The Order of the Friars of St. Francis of Wycombe
"Sir Francis Dashwood’s scandalous Permissive Society at Medmenham is one of the most intriguing of eighteenth-century puzzles. Its origins, its activities, even its existence, have been subjects of dispute and the wildest guesswork. Today it is commonly referred to by a name borrowed from its Whartonian ancestory and never used at the time, either by members or by outsiders. It is remembered not only as a Hell-Fire Club but as the Hell-Fire Club, eclipsing the rest. This is a kind of question-begging which disguises a mystery. Some historians survey the club’s career and see nothing but harmless jollifications. Others see devil-worship and gilded vice. Others scent a conspiracy that tried to take over the government and, briefly, succeeded—a conspiracy supplying keys to major events, such as the American War of Independence." [p. 111.]

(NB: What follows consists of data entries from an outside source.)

(* ===== verification/Keytab.v ===== *)
(** Keytab files, [crates/kdc/src/keytab.rs]: the MIT format, version 2. *)

From S2P Require Import Prelude Bytes Str Utf8 Nfold Kerberos.

Inductive KeytabError :=
| KeytabIo
| BadMagic
| UnsupportedVersion (v : Z)
| UnsupportedEnctype (e : Z).

Record KeytabEntry := mkKeytabEntry {
  kt_realm : rstring;
  kt_components : list rstring;
  kt_name_type : Z;
  kt_timestamp : Z;
  kt_kvno : Z;
  kt_enctype : Enctype;
  kt_key : bytes;
}.

(** ** Writing *)

Definition write_counted_string (s : bytes) : bytes := be_bytes 2 (as_u16 (zlen s)) ++ s.

(** [name_type] is an [i32] in two's complement. *)
Definition encode_entry_body (entry : KeytabEntry) : bytes :=
  be_bytes 2 (as_u16 (zlen (kt_components entry)))
  ++ write_counted_string (utf8_encode (kt_realm entry))
  ++ concat (List.map (fun c => write_counted_string (utf8_encode c)) (kt_components entry))
  ++ be_bytes 4 (as_u32 (kt_name_type entry))
  ++ be_bytes 4 (kt_timestamp entry)
  ++ [Z.land (kt_kvno entry) 0xFF]
  ++ be_bytes 2 (as_u16 (etype_number (kt_enctype entry)))
  ++ write_counted_string (kt_key entry)
  ++ be_bytes 4 (kt_kvno entry).

Definition write (entries : list KeytabEntry) : bytes :=
  [0x05; 0x02] ++ concat (List.map (fun e =>
    let body := encode_entry_body e in be_bytes 4 (as_u32 (zlen body)) ++ body) entries).

(** ** Reading *)

Definition as_i32 (v : Z) : Z := if v <? 2 ^ 31 then v else v - 2 ^ 32.

(** A read of the slice: the value and the bytes left. *)
Definition take_bytes (n : Z) (r : bytes) : result KeytabError (bytes * bytes) := ok_or KeytabIo (read_exact n r).

Definition read_counted_string (r : bytes) : result KeytabError (bytes * bytes) :=
  hd ← take_bytes 2 r;
  take_bytes (be_val hd.1) hd.2.

Fixpoint read_components (n : nat) (r : bytes) : result KeytabError (list rstring * bytes) :=
  match n with
  | O => Ok ([], r)
  | S n' =>
      c ← read_counted_string r;
      cs ← read_components n' c.2;
      Ok (utf8_lossy c.1 :: cs.1, cs.2)
  end.

Definition decode_entry_body (body : bytes) : result KeytabError KeytabEntry :=
  num ← take_bytes 2 body;
  realm ← read_counted_string num.2;
  components ← read_components (Z.to_nat (be_val num.1)) realm.2;
  name_type ← take_bytes 4 components.2;
  timestamp ← take_bytes 4 name_type.2;
  vno8 ← take_bytes 1 timestamp.2;
  etype ← take_bytes 2 vno8.2;
  enctype ← ok_or (UnsupportedEnctype (be_val etype.1)) (try_from (be_val etype.1));
  key ← read_counted_string etype.2;
  kvno ← (if 4 <=? zlen key.2 then b ← take_bytes 4 key.2; Ok (be_val b.1) else Ok (be_val vno8.1));
  Ok (mkKeytabEntry (utf8_lossy realm.1) components.1 (as_i32 (be_val name_type.1)) (be_val timestamp.1) kvno enctype key.1).

(** The loop of [read], at most [n] turns.  [-len] of the least [i32] wraps, so
    that hole asks for a vector of [2^64 - 2^31] bytes, which panics: the outer
    [None]. *)
Fixpoint read_entries (n : nat) (r : bytes) : option (result KeytabError (list KeytabEntry)) :=
  match n with
  | O => Some (Ok [])
  | S n' =>
      match read_exact 4 r with
      | None => Some (Ok [])
      | Some (len_buf, r) =>
          let len := as_i32 (be_val len_buf) in
          if len =? - 2 ^ 31 then None
          else if len <? 0 then
            match read_exact (- len) r with None => Some (Err KeytabIo) | Some (_, r) => read_entries n' r end
          else
            match read_exact len r with
            | None => Some (Err KeytabIo)
            | Some (body, r) =>
                match decode_entry_body body with
                | Err e => Some (Err e)
                | Ok entry => option_map (fmap (cons entry)) (read_entries n' r)
                end
            end
      end
  end.

Definition read (r : bytes) : option (result KeytabError (list KeytabEntry)) :=
  match read_exact 2 r with
  | None => Some (Err KeytabIo)
  | Some (magic, rest) =>
      match magic with
      | [m0; m1] =>
          if negb (m0 =? 0x05) then Some (Err BadMagic)
          else if negb (m1 =? 0x02) then Some (Err (UnsupportedVersion m1))
          else read_entries (S (length rest)) rest
      | _ => Some (Err KeytabIo)
      end
  end.

(** ** Round trip *)

Record entry_ok (e : KeytabEntry) : Prop := {
  ok_realm : str_ok (kt_realm e) /\ zlen (utf8_encode (kt_realm e)) < 2 ^ 16;
  ok_components : Forall (fun c => str_ok c /\ zlen (utf8_encode c) < 2 ^ 16) (kt_components e);
  ok_count : zlen (kt_components e) < 2 ^ 16;
  ok_name_type : - 2 ^ 31 <= kt_name_type e < 2 ^ 31;
  ok_timestamp : in_u32 (kt_timestamp e);
  ok_kvno : in_u32 (kt_kvno e);
  ok_key : zlen (kt_key e) < 2 ^ 16;
  ok_len : zlen (encode_entry_body e) < 2 ^ 31;
}.

Lemma take_bytes_app n (a b : bytes) : n = zlen a -> take_bytes n (a ++ b) = Ok (a, b).
Proof. intros ->. unfold take_bytes. by rewrite read_exact_app. Qed.

Lemma read_counted_app s rest : zlen s < 2 ^ 16 -> read_counted_string (write_counted_string s ++ rest) = Ok (s, rest).
Proof.
  intros Hs. pose proof (zlen_nonneg s). unfold read_counted_string, write_counted_string, as_u16.
  rewrite Z.mod_small by lia. rewrite <- app_assoc, take_bytes_app by (by rewrite zlen_be_bytes).
  cbn [mbind result_bind fst snd]. rewrite be_roundtrip by (change (256 ^ Z.of_nat 2) with (2 ^ 16); lia).
  by rewrite take_bytes_app.
Qed.

Lemma read_components_app cs rest :
  Forall (fun c => str_ok c /\ zlen (utf8_encode c) < 2 ^ 16) cs ->
  read_components (length cs) (concat (List.map (fun c => write_counted_string (utf8_encode c)) cs) ++ rest) = Ok (cs, rest).
Proof.
  induction 1 as [|c cs [Hc Hl] _ IH]; [done|]. cbn [length read_components List.map concat].
  rewrite <- app_assoc, read_counted_app by done. cbn [mbind result_bind fst snd]. rewrite IH. cbn [mbind result_bind fst snd].
  by rewrite utf8_lossy_encode.
Qed.

Lemma as_i32_as_u32 z : - 2 ^ 31 <= z < 2 ^ 31 -> as_i32 (as_u32 z) = z.
Proof.
  intros Hz. unfold as_i32, as_u32. destruct (Z.ltb_spec (z mod 2 ^ 32) (2 ^ 31)); zlia.
Qed.

Lemma decode_encode_entry e : entry_ok e -> decode_entry_body (encode_entry_body e) = Ok e.
Proof.
  intros [[Hr Hrl] Hcs Hcn Hnt Hts Hkv Hk _]. unfold decode_entry_body, encode_entry_body.
  pose proof (zlen_nonneg (kt_components e)). unfold in_u32 in *.
  assert (forall z, as_u32 z = z mod 2 ^ 32) as Hu by done.
  rewrite take_bytes_app by (by rewrite zlen_be_bytes). cbn [mbind result_bind fst snd].
  rewrite read_counted_app by done. cbn [mbind result_bind fst snd].
  unfold as_u16 at 1. rewrite (Z.mod_small (zlen _)) by lia.
  rewrite be_roundtrip by (change (256 ^ Z.of_nat 2) with (2 ^ 16); lia).
  assert (Z.to_nat (zlen (kt_components e)) = length (kt_components e)) as -> by (unfold zlen; lia).
  rewrite read_components_app by done. cbn [mbind result_bind fst snd].
  do 2 (rewrite take_bytes_app by (by rewrite zlen_be_bytes); cbn [mbind result_bind fst snd]).
  rewrite take_bytes_app by done. cbn [mbind result_bind fst snd].
  rewrite take_bytes_app by (by rewrite zlen_be_bytes). cbn [mbind result_bind fst snd].
  assert (be_val (be_bytes 2 (as_u16 (etype_number (kt_enctype e)))) = etype_number (kt_enctype e)) as -> by (by destruct (kt_enctype e)).
  assert (try_from (etype_number (kt_enctype e)) = Some (kt_enctype e)) as -> by (by destruct (kt_enctype e)).
  cbn [ok_or mbind result_bind]. rewrite read_counted_app by done. cbn [mbind result_bind fst snd].
  rewrite zlen_be_bytes. change (4 <=? Z.of_nat 4) with true. cbn iota.
  rewrite <- (app_nil_r (be_bytes 4 (kt_kvno e))), take_bytes_app by (by rewrite zlen_be_bytes).
  cbn [mbind result_bind fst snd].
  rewrite !be_roundtrip by (try (rewrite Hu); change (256 ^ Z.of_nat 4) with (2 ^ 32); zlia).
  rewrite as_i32_as_u32, utf8_lossy_encode by done. by destruct e.
Qed.

Lemma read_entries_write entries n :
  Forall entry_ok entries -> (length entries < n)%nat ->
  read_entries n (concat (List.map (fun e =>
    let body := encode_entry_body e in be_bytes 4 (as_u32 (zlen body)) ++ body) entries)) = Some (Ok entries).
Proof.
  intros Hok. revert n. induction Hok as [|e entries He Hok IH]; intros [|n] Hn; cbn [length] in Hn; [lia|done|lia|].
  cbn [List.map concat read_entries]. pose proof (ok_len e He) as Hl. pose proof (zlen_nonneg (encode_entry_body e)).
  rewrite <- !app_assoc, read_exact_app by (by rewrite zlen_be_bytes).
  unfold as_u32. rewrite Z.mod_small by lia. rewrite be_roundtrip by (change (256 ^ Z.of_nat 4) with (2 ^ 32); lia).
  unfold as_i32. rewrite (proj2 (Z.ltb_lt _ _)) by lia. rewrite (proj2 (Z.eqb_neq _ _)) by lia.
  rewrite (proj2 (Z.ltb_ge _ _)) by lia. rewrite read_exact_app by done. rewrite decode_encode_entry by done.
  rewrite IH by lia. done.
Qed.

(** Reading a keytab that was written gives back its entries, whatever
    principals, enctypes and key versions they have. *)
Theorem keytab_roundtrip entries : Forall entry_ok entries -> read (write entries) = Some (Ok entries).
Proof.
  intros Hok. unfold read, write. rewrite read_exact_app by done. cbn [Z.eqb Pos.eqb negb].
  apply read_entries_write; [done|]. rewrite Nat.lt_succ_r. clear Hok. induction entries as [|e entries IH]; [done|].
  cbn [List.map concat length]. rewrite !length_app.
  pose proof (zlen_be_bytes 4 (as_u32 (zlen (encode_entry_body e)))) as H4. unfold zlen at 1 in H4. lia.
Qed.

Definition ex_keytab : list KeytabEntry :=
  [mkKeytabEntry (str "IRON.LO") [str "host"; str "il1.g8.lo"] 2 1700000000 1 Aes256CtsHmacSha384_192 (replicate 32 66);
   mkKeytabEntry (str "IRON.LO") [str "ldap"; str "il2.g8.lo"] (-2) 1700000000 300 Aes128CtsHmacSha1_96 (replicate 16 7)].

Lemma keytab_roundtrip_witness : read (write ex_keytab) = Some (Ok ex_keytab).
Proof.
  apply keytab_roundtrip. repeat constructor; try apply str_ok_str; vm_compute; try reflexivity; discriminate.
Defined.

(** The hole of the least length cannot be skipped. *)
Lemma keytab_hole_panics : read ([0x05; 0x02] ++ [0x80; 0; 0; 0]) = None.
Proof. reflexivity. Qed.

Its full and correct title in its heyday seems to have been 'The Order' (or 'Brotherhood') 'of the Friars of St. Francis of Wycombe.' Sutter also notes other ascriptions: The Knights, or the Friars, of St. Francis of Wycombe. Others called them the Hell-Fire Friars.
The order has no documented history. The story must be pieced together from a few hostile accounts from the 1760s, one of them clearly fictional, and from clues left in poems and correspondence. [p. 119.] Dashwood’s West Wycombe House was their meeting place originally. Meetings in the revamped Abbey appear to have started in 1752.
Members of the Order
While a reliable membership list is impossible to compile5, some of the members were only marginally political, some were country neighbours, some were Dilettanti, Divan or Beefsteak, One or two may have belonged to the now defunct George and Vulture Hell-Fire Club.
Mr. Clarke
Sir Francis Dashwood
Sir John Dashwood-King was the founder’s half-brother
John D'Aubrey (possibly)
George Bubb Dodington, Baron Melcombe (1691-1762)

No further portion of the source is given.